В чём именно обвинялся Сельвинский тогдашнему читателю понять было трудно, но слова о том, что поэт что-то «опошляет» и «поднимает знамя» какого-то нехорошего «изма», в памяти оставались.
Откликаясь на ермиловскую статью, Маяковский тут же написал лозунг, который повесили в зрительном зале ГосТИМа:
«Сразу / не выпарить / бюрократов рой.Не хватит / нам бань / и не мыла вам.А ещё / бюрократам / помогает перокритиков – / вроде Ермилова».
Всеволод Мейерхольд, посчитав, что подобного ответа на критику ещё не поставленного спектакля явно недостаточно, написал статью, защищавшую поэта. 13 марта её опубликовала газета «Вечерняя Москва». Но Маяковский всё равно очень переживал из-за критических наскоков.
Вероника Полонская:
«Перед премьерой „Бани“ он совсем извёлся. Всё время проводил в театре. Писал стихи, надписи для зрительного зала к постановке „Бани“. Сам следил за их развешиванием. Потом острил, что нанялся в театр Мейерхольда не только автором и режиссёром (он много работал с актёрами над текстом), а и маляром и плотником, так как он сам что-то подрисовывал и приколачивал. Как очень редкий автор, он так горел и болел спектаклем, что участвовал в малейших деталях постановки, что совсем, конечно, не входило в его авторские функции».

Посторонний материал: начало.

(* ===== verification/Stranded.v ===== *)
(** * Stranded: writes after a failed compaction

    A [compact] that fails behind its commit point leaves a store that still accepts writes, into
    the old log or into the placeholder log, and a directory whose next [open] takes neither of
    them: what happens to those writes. *)
From S2P Require Export CompactProps.

Section stranded.
Context `{Crc32, DirOrder}.

(** ** Writes into the placeholder directory *)

Lemma committed_below (dir : path) (T0 D1 : gmap bytes File) (hist : list LogRecord) (fs fs' : fsys) :
  log_files T0 hist -> below (placeholder_of dir) fs fs' -> committed dir T0 D1 fs ->
  committed dir T0 D1 fs'.
Proof.
  intros Hl Hb (T & Hd & Hsub & H1 & H2 & Hc). exists T.
  assert (fs' !! tmp_of dir = fs !! tmp_of dir) as Ht by (by eapply below_sibling; [exact Hb|by vm_compute]).
  assert (fs' !! backup_of dir = fs !! backup_of dir) as Hbk
    by (by eapply below_sibling; [exact Hb|by vm_compute]).
  split; [by rewrite (below_dir _ _ _ _ Hb)|]. split; [done|]. split; [|split; [|by rewrite Ht, Hbk]].
  - intros n Hn. rewrite (below_sibling _ _ _ _ _ Hb); [by apply H1|].
    intros <-. destruct (log_files_parse _ _ _ Hl Hn) as [i Hi]. by vm_compute in Hi.
  - intros n. rewrite Hb; [apply H2|]. unfold placeholder_of, tmp_of, path_join.
    intros [Heq|Hsuf]%suffix_cons_or; [apply (f_equal length) in Heq; simpl in Heq; lia|].
    by apply not_suffix_sibling in Hsuf; [|by vm_compute].
Qed.

Lemma unfinished_below (dir : path) (T0 : gmap bytes File) (hist : list LogRecord) (fs fs' : fsys) :
  below (placeholder_of dir) fs fs' -> unfinished dir T0 hist fs -> unfinished dir T0 hist fs'.
Proof.
  intros Hb (D1 & Hp & Hs). exists D1. split; [by eapply pending_below|].
  destruct Hs as [Hs|Hs]; [left; eapply committed_below; [apply Hp|done|done]|right; by eapply ready_below].
Qed.

Lemma finishable_below (dir : path) (T0 : gmap bytes File) (fs fs' : fsys) :
  below (placeholder_of dir) fs fs' -> finishable dir T0 fs -> finishable dir T0 fs'.
Proof.
  intros Hb [[Hbk Ht]|Hn]; [left|right].
  - unfold not_begun, backup_of, tmp_of, path_join in *. by split; rewrite (below_sibling _ _ _ _ _ Hb) by by vm_compute.
  - intros n i Hp. rewrite (below_file _ _ _ _ _ Hb). apply (Hn n i Hp).
Qed.

(** ** Writes into the old log *)

(** The segments of the old log change, and [open] will throw them away. *)
Lemma not_begun_frame (dir : path) (fs fs' : fsys) :
  log_frame dir fs fs' -> not_begun dir fs -> not_begun dir fs'.
Proof. intros (Hd & _) [Hb Ht]. split; rewrite Hd; try done; apply cons_ne_self. Qed.

Lemma ready_frame (dir : path) (T0 D0 D : gmap bytes File) (fs fs' : fsys) :
  log_frame dir fs fs' -> fs' !! dir = Some D -> ready dir T0 D0 fs -> ready dir T0 D fs'.
Proof.
  intros (Hf & Hs & Hn & _) HD [Hd Ht Hb Hok Hds Htd Hbd Hnm].
  assert (forall n : bytes, fs' !! (n :: dir) = fs !! (n :: dir)) as Hsub by (intros n; apply Hf, cons_ne_self).
  assert (forall n m : bytes, fs' !! (n :: m :: dir) = fs !! (n :: m :: dir)) as Hsub2.
  { intros n m. apply Hf. intros Heq%(f_equal length). simpl in Heq. lia. }
  split; try done.
  - unfold tmp_of, path_join. by rewrite Hsub.
  - destruct Hb as [Hb Hbf]. unfold backup_of, path_join in *. split; [by rewrite Hsub|].
    by rewrite Hn by by vm_compute.
  - intros q Hq. destruct (decide (q = dir)) as [->|Hne]; [by rewrite HD|]. rewrite Hf by done. by apply Hok.
  - intros n. rewrite Hsub. apply Hds.
  - intros n. unfold tmp_of, path_join. by rewrite Hsub2.
  - intros n. unfold backup_of, path_join. by rewrite Hsub2.
Qed.

Lemma pending_frame_log (dir : path) (T0 D0 D : gmap bytes File) (hist : list LogRecord) (fs fs' : fsys) :
  log_frame dir fs fs' -> fs !! dir = Some D0 -> fs' !! dir = Some D ->
  pending dir T0 D0 hist fs -> pending dir T0 D hist fs'.
Proof.
  intros (Hf & Hs & Hn & _) HD0 HD [H1 H2 Hok Hds Hmd Hm Hfr].
  assert (forall n, parse_segment_name n = None -> D !! n = D0 !! n) as HDn.
  { intros n Hp. specialize (Hn n Hp). unfold file_at in Hn. by rewrite HD, HD0 in Hn. }
  split; try done.
  - intros q Hq. destruct (decide (q = dir)) as [->|Hne]; [by rewrite HD|]. rewrite Hf by done. by apply Hok.
  - intros n. rewrite Hf by apply cons_ne_self. apply Hds.
  - rewrite Hf by apply cons_ne_self. done.
  - by rewrite HDn by by vm_compute.
  - intros n Hsc. rewrite HDn; [by apply Hfr|]. by destruct Hsc as [-> | [-> | ->]]; vm_compute.
Qed.

Lemma unfinished_frame (dir : path) (T0 : gmap bytes File) (hist : list LogRecord) (fs fs' : fsys) :
  log_frame dir fs fs' -> not_begun dir fs -> unfinished dir T0 hist fs -> unfinished dir T0 hist fs'.
Proof.
  intros Hf Hn Hu. destruct (unfinished_not_begun _ _ _ _ Hu Hn) as (D0 & Hp & Hr).
  pose proof (rd_dir _ _ _ _ Hr) as HD0. pose proof Hf as (_ & [_ Hs] & _).
  destruct Hs as [D HD]; [by rewrite HD0|].
  exists D. split; [by eapply pending_frame_log|right; by eapply ready_frame].
Qed.

(** ** Stranded stores *)

(** What a failed [compact] can leave: a store that writes to a log which the next [open] of its
    directory, from which it recovers [hist], does not read. The compaction failed
    - behind the commit marker and before the placeholder log was installed,
    - inside the swap, with the placeholder as the log of the store, or
    - behind the swap, when the compacted log could not be opened. *)
Inductive stranded (st : Store) (fs : fsys) (hist : list LogRecord) : Prop :=
| stranded_committed (T0 : gmap bytes File) :
    log_dir (st_log st) = st_dir st -> unfinished (st_dir st) T0 hist fs -> not_begun (st_dir st) fs ->
    stranded st fs hist
| stranded_swapping (T0 : gmap bytes File) :
    log_dir (st_log st) = placeholder_of (st_dir st) -> unfinished (st_dir st) T0 hist fs ->
    not_begun (st_dir st) fs \/ no_old_segment (st_dir st) T0 fs -> stranded st fs hist
| stranded_swapped (torn : bool) :
    log_dir (st_log st) = placeholder_of (st_dir st) -> store_disk fs (st_dir st) hist torn ->
    stranded st fs hist.

Lemma stranded_frame (st st' : Store) (fs fs' : fsys) (hist : list LogRecord) :
  log_frame (log_dir (st_log st)) fs fs' -> st_dir st' = st_dir st ->
  log_dir (st_log st') = log_dir (st_log st) -> stranded st fs hist -> stranded st' fs' hist.
Proof.
  intros Hf Hd Hl [T0 Hld Hu Hn|T0 Hld Hu Hn|torn Hld Hs].
  - rewrite Hld in Hf. apply (stranded_committed _ _ _ T0); rewrite ?Hd; [congruence|by eapply unfinished_frame|].
    by eapply not_begun_frame.
  - rewrite Hld in Hf. apply below_log_frame in Hf.
    apply (stranded_swapping _ _ _ T0); rewrite ?Hd; [congruence|by eapply unfinished_below|].
    by eapply finishable_below.
  - rewrite Hld in Hf. apply below_log_frame in Hf.
    apply (stranded_swapped _ _ _ torn); rewrite ?Hd; [congruence|].
    eapply store_disk_below; [by right|done|done].
Qed.

(** The next [open] recovers [hist]. *)
Lemma wpc_open_stranded (st : Store) (fs : fsys) (hist : list LogRecord) :
  stranded st fs hist ->
  wpc no_faults (store_open (st_dir st)) tt fs
    (fun st2 _ fs' => store_inv st2 fs' hist hist /\ (forall k, store_get st2 k = kv_of hist !! k))
    (fun _ _ _ => False) (fun _ => False).
Proof.
  assert (~ may_err no_faults) as HF by by intros [].
  assert (forall C, wpc no_faults (store_open (st_dir st)) tt fs
      (fun st2 _ fs' => store_inv st2 fs' hist hist /\ st_dir st2 = st_dir st /\
         held_snapshots st2 = ∅ /\ store_clean fs' (st_dir st)) (fun _ _ _ => False)
      (fun fs' => may_crash no_faults /\ C fs') ->
    wpc no_faults (store_open (st_dir st)) tt fs
      (fun st2 _ fs' => store_inv st2 fs' hist hist /\ (forall k, store_get st2 k = kv_of hist !! k))
      (fun _ _ _ => False) (fun _ => False)) as Hw.
  { intros C Hw. eapply wpc_mono; [exact Hw| |done|by intros fs' [[] _]].
    intros st2 [] fs' (Hi & _). split; [done|]. intros k. apply store_get_kv, Hi. }
  intros [T0 _ Hu Hn|T0 _ Hu Hn|torn _ Hd]; eapply Hw.
  - apply (wpc_store_open_unfinished fs (st_dir st) T0 hist); [done|done|by left].
  - by apply (wpc_store_open_unfinished fs (st_dir st) T0 hist).
  - apply (wpc_store_open_any fs (st_dir st) hist); [done|left; by exists torn].
Qed.

(** ** A write to a stranded store *)

Definition write (op : WriteOp) : M Store StoreError unit :=
  match op with OpPut k v => store_put k v | OpDelete k => store_delete k end.

Definition op_value (op : WriteOp) : option bytes :=
  match op with OpPut _ v => Some v | OpDelete _ => None end.

Lemma store_get_push (k : bytes) (v : VersionEntry) (idx : Index) (st : Store) :
  store_get (set_index (index_push k v idx) st) k = ve_value v.
Proof.
  unfold store_get, index_push. simpl. rewrite lookup_insert_eq. simpl. by rewrite last_snoc.
Qed.

Lemma wpc_write (op : WriteOp) (st : Store) (fs : fsys) (lh : list LogRecord) :
  log_holds (st_log st) fs lh -> (active_id (st_log st) + 1 < 2 ^ 64)%Z -> wf_op op ->
  (next_of lh + 1 < 2 ^ 64)%Z ->
  wpc no_faults (write op) st fs
    (fun _ st' fs' => log_holds (st_log st') fs' (lh ++ batch_records (next_of lh) [op]) /\
       st_dir st' = st_dir st /\ log_dir (st_log st') = log_dir (st_log st) /\
       log_frame (log_dir (st_log st)) fs fs' /\ store_get st' (op_key op) = op_value op)
    (fun _ _ _ => False) (fun _ => False).
Proof.
  intros Hl Hid Hop Hn. pose proof (next_of_range lh) as Hr.
  destruct (log_holds_next _ _ _ Hl) as [Hseq _]. eapply (wpc_ext _ (apply_batch [op])).
  { intros w. destruct op; [apply store_put_batch|apply store_delete_batch]; lia. }
  unfold apply_batch. wpc_step. wpc_step. wpc_step.
  eapply wpc_mono; [apply (wpc_log_append_batch _ _ lh [op]); [done|done|by constructor|done]| | |].
  - intros a l' fs' (-> & Hl' & Hd' & _ & Hfr). wpc_steps. split; [exact Hl'|]. split; [done|].
    split; [done|]. split; [done|].
    by destruct op; (etrans; [apply store_get_push|]).
  - by intros e l' fs' [[] _].
  - by intros fs' [[] _].
Qed.

(** C37: A failed compaction makes the store lose its later writes, without any crash. A store is
    [stranded] when its compaction is committed, so that the next [open] of its directory recovers
    the compacted history, while its log is still the old one, or the placeholder log: the
    situation that a [compact] leaves which fails behind its commit marker. Every later write to
    such a store is acknowledged, synced to that log and read back, and leaves the store in the same
    situation; the next [open], without a fault or a crash, returns the compacted history, without
    the write. The witness takes the store from a [compact] that fails inside the swap;
    [failed_compaction_loses_next_write] in Limits evaluates the failures of the other operations. *)
Theorem failed_compaction_loses_writes (st : Store) (fs : fsys) (hist lh : list LogRecord) (op : WriteOp) :
  stranded st fs hist ->
  log_holds (st_log st) fs lh -> (active_id (st_log st) + 1 < 2 ^ 64)%Z -> wf_op op ->
  (next_of lh + 1 < 2 ^ 64)%Z ->
  wpc no_faults (write op) st fs
    (fun _ st' fs' =>
       store_get st' (op_key op) = op_value op /\ stranded st' fs' hist /\
       log_holds (st_log st') fs' (lh ++ batch_records (next_of lh) [op]) /\
       wpc no_faults (store_open (st_dir st)) tt fs'
         (fun st2 _ fs2 => store_inv st2 fs2 hist hist /\ (forall k, store_get st2 k = kv_of hist !! k))
         (fun _ _ _ => False) (fun _ => False))
    (fun _ _ _ => False) (fun _ => False).
Proof.
  intros Hs Hl Hid Hop Hn. eapply wpc_mono; [by apply (wpc_write op st fs lh)| |done|done].
  intros [] st' fs' (Hl' & Hd & Hld & Hf & Hg).
  pose proof (stranded_frame _ _ _ _ _ Hf Hd Hld Hs) as Hs'.
  split; [done|]. split; [done|]. split; [done|]. rewrite <-Hd. by apply wpc_open_stranded.
Qed.
End stranded.

(** ** A concrete failure *)

Section stranded_witness.
#[local] Existing Instances sum_crc32 map_order.

(** The example store compacts itself and the swap fails in its second step: the old segment is in
    the backup directory, the compacted one not in place, and the log of the store is the
    placeholder. *)
Definition failed_fs : fsys :=
  put_file (segment_path (placeholder_of example_dir) 0) (sfile [])
    (<[placeholder_of example_dir := ∅]> example_swap).

Definition placeholder_log : Log :=
  (opened (placeholder_of example_dir) DEFAULT_SEGMENT_MAX_BYTES [] 0 [] false).1.

Definition stranded_store : Store := set_log placeholder_log example_store.

Lemma example_compact_fails :
  compact example_store (mkWorld example_fs (replicate 25 FNone ++ [FErr 0])) =
    (Err (StIo EOther), stranded_store, mkWorld failed_fs []).
Proof. vm_compute. reflexivity. Qed.

Lemma failed_fs_fresh :
  fresh_dir (<[placeholder_of example_dir := ∅]> example_swap) (placeholder_of example_dir).
Proof.
  apply fresh_insert; [|intros m; apply example_swap_deep].
  destruct example_swap_unfinished as (D1 & Hp & _). apply Hp.
Qed.

Lemma placeholder_log_holds : log_holds placeholder_log failed_fs [].
Proof.
  apply (opened_holds _ _ _ [] 0 [] false); [|by_compute].
  apply disk_log_put_new; [|by_compute]. destruct failed_fs_fresh as (Hd & Hs & Hok).
  by apply disk_log_empty_dir.
Qed.

Lemma failed_fs_below : below (placeholder_of example_dir) example_swap failed_fs.
Proof.
  etrans; [apply (below_insert (placeholder_of example_dir) _ ∅)|].
  apply below_log_frame, log_frame_put. by_compute.
Qed.

Lemma example_stranded : stranded stranded_store failed_fs [example_record].
Proof.
  apply (stranded_swapping _ _ _ example_segments); [done| |].
  - eapply unfinished_below; [apply failed_fs_below|apply example_swap_unfinished].
  - eapply finishable_below; [apply failed_fs_below|right; apply example_swap_no_old_segment].
Qed.

Lemma failed_compaction_loses_writes_witness :
  exists st w,
    compact example_store (mkWorld example_fs (replicate 25 FNone ++ [FErr 0])) =
      (Err (StIo EOther), st, w) /\
    wpc no_faults (write (OpPut [x63] [x32])) st (w_fs w)
      (fun _ st' fs' =>
         store_get st' [x63] = Some [x32] /\ stranded st' fs' [example_record] /\
         log_holds (st_log st') fs' [record_put 0 [x63] [x32]] /\
         wpc no_faults (store_open example_dir) tt fs'
           (fun st2 _ fs2 => store_inv st2 fs2 [example_record] [example_record] /\
              (forall k, store_get st2 k = kv_of [example_record] !! k))
           (fun _ _ _ => False) (fun _ => False))
      (fun _ _ _ => False) (fun _ => False) /\
    kv_of [example_record] !! [x63] = None.
Proof.
  exists stranded_store, (mkWorld failed_fs []).
  split; [exact example_compact_fails|]. split; [|by_compute].
  apply (failed_compaction_loses_writes stranded_store failed_fs [example_record] [] (OpPut [x63] [x32]));
    [exact example_stranded|exact placeholder_log_holds|by_compute|by_compute|by_compute].
Defined.
End stranded_witness.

А Брики в это время ждали в Берлине английскую визу.
Аркадий Ваксберг:
«Почему английскую визу надо получать в Берлине, а не в Москве, – это тоже из области загадок…с 1925-го в Москве работало английское посольство, в составе которого был консульский отдел. Что же заставило Бриков, вознамерившихся ехать именно в Лондон, не заручиться британской визой в Москве, а отправиться почти на полтора месяца в Берлин и там ждать английскую визу? Никто этим вопросом не занимался, словно в столь очевидной нелепице нет никакого вопроса…»
Аркадий Ваксберг вновь почти вплотную приблизился к главной тайне «горлана-главаря»: многочисленные косвенные свидетельства говорят о том, Брики спешили покинуть Москву специально для того, чтобы очередной (самый болезненный) «укол» Маяковский получил в их отсутствие.
Первый спектакль
Агранов и Брики, надо полагать, сделали всё, что могли, чтобы спектакль по пьесе Маяковского не вышел в свет. Но в воскресенье 16 марта 1930 года первое представление «Бани» в ГосТИМе всё-таки состоялось.
О том, как отреагировал на премьеру «Бани» Яков Агранов, никаких документальных свидетельств нет (да и вряд ли они вообще существуют). Но есть косвенные свидетельства. И самое главное из них – исчезновение Льва Эльберта. Жил он, поживал в опустевшей квартире в Гендриковом переулке, скрашивал, как мог, одиночество оставленного поэта и вдруг исчез. На вопрос: почему «Сноб» покинул Маяковского, ответ тоже отсутствует. Единственное объяснение, которое приходит в голову: вероятней всего, Эльберта отозвал Агранов. И то, как разворачивались дальнейшие события, подтверждает это предположение.